BEGIN

(* ===== verification/PhpFastCgi.v ===== *)
(** * PhpFastCgi: the FastCGI client that talks to PHP-FPM

    Models [soc/modules/php-fastcgi/include/FastCgi.h],
    [soc/modules/php-fastcgi/include/PhpFastCgi.h] and
    [soc/modules/php-fastcgi/src/PhpFastCgi.cc].  What is sent is the list of
    bytes written to the socket (a record is one write); what is received is
    the list of the pieces in which it arrives, of which a [read] takes at most
    the next. *)
From S2P Require Import Prelude CStr InetAddress HttpMap HttpAuth Buffer.
Local Open Scope Z_scope.

(** ** [FastCgi.h] *)
Module FastCgi.

Record FCGI_Header := Header {
  version : ascii; type : ascii; requestIdB1 : ascii; requestIdB0 : ascii;
  contentLengthB1 : ascii; contentLengthB0 : ascii; paddingLength : ascii; reserved : ascii }.

Definition FCGI_HEADER_LEN : nat := 8.
Definition FCGI_VERSION_1 : Z := 1.
Definition FCGI_BEGIN_REQUEST : Z := 1.
Definition FCGI_END_REQUEST : Z := 3.
Definition FCGI_PARAMS : Z := 4.
Definition FCGI_STDIN : Z := 5.
Definition FCGI_STDOUT : Z := 6.
Definition FCGI_STDERR : Z := 7.
Definition FCGI_RESPONDER : Z := 1.
Definition FCGI_KEEP_CONN : Z := 1.

(** The bytes of the structures, which have no padding. *)
Definition header_bytes (h : FCGI_Header) : bytes :=
  [version h; type h; requestIdB1 h; requestIdB0 h; contentLengthB1 h; contentLengthB0 h; paddingLength h; reserved h].

Record FCGI_BeginRequestBody := BeginBody { roleB1 : ascii; roleB0 : ascii; flags : ascii; body_reserved : bytes }.
Definition begin_bytes (b : FCGI_BeginRequestBody) : bytes := [roleB1 b; roleB0 b; flags b] ++ body_reserved b.

End FastCgi.

(** ** [PhpFastCgi] *)
Module PhpFastCgi.
Import FastCgi.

END

Description of the task — Only an exact copy of the lines from the beginning of the listing through the line with "From S2P Require", both included, belongs in the answer.

Written answer —
(* ===== verification/PhpFastCgi.v ===== *)
(** * PhpFastCgi: the FastCGI client that talks to PHP-FPM

    Models [soc/modules/php-fastcgi/include/FastCgi.h],
    [soc/modules/php-fastcgi/include/PhpFastCgi.h] and
    [soc/modules/php-fastcgi/src/PhpFastCgi.cc].  What is sent is the list of
    bytes written to the socket (a record is one write); what is received is
    the list of the pieces in which it arrives, of which a [read] takes at most
    the next. *)
From S2P Require Import Prelude CStr InetAddress HttpMap HttpAuth Buffer.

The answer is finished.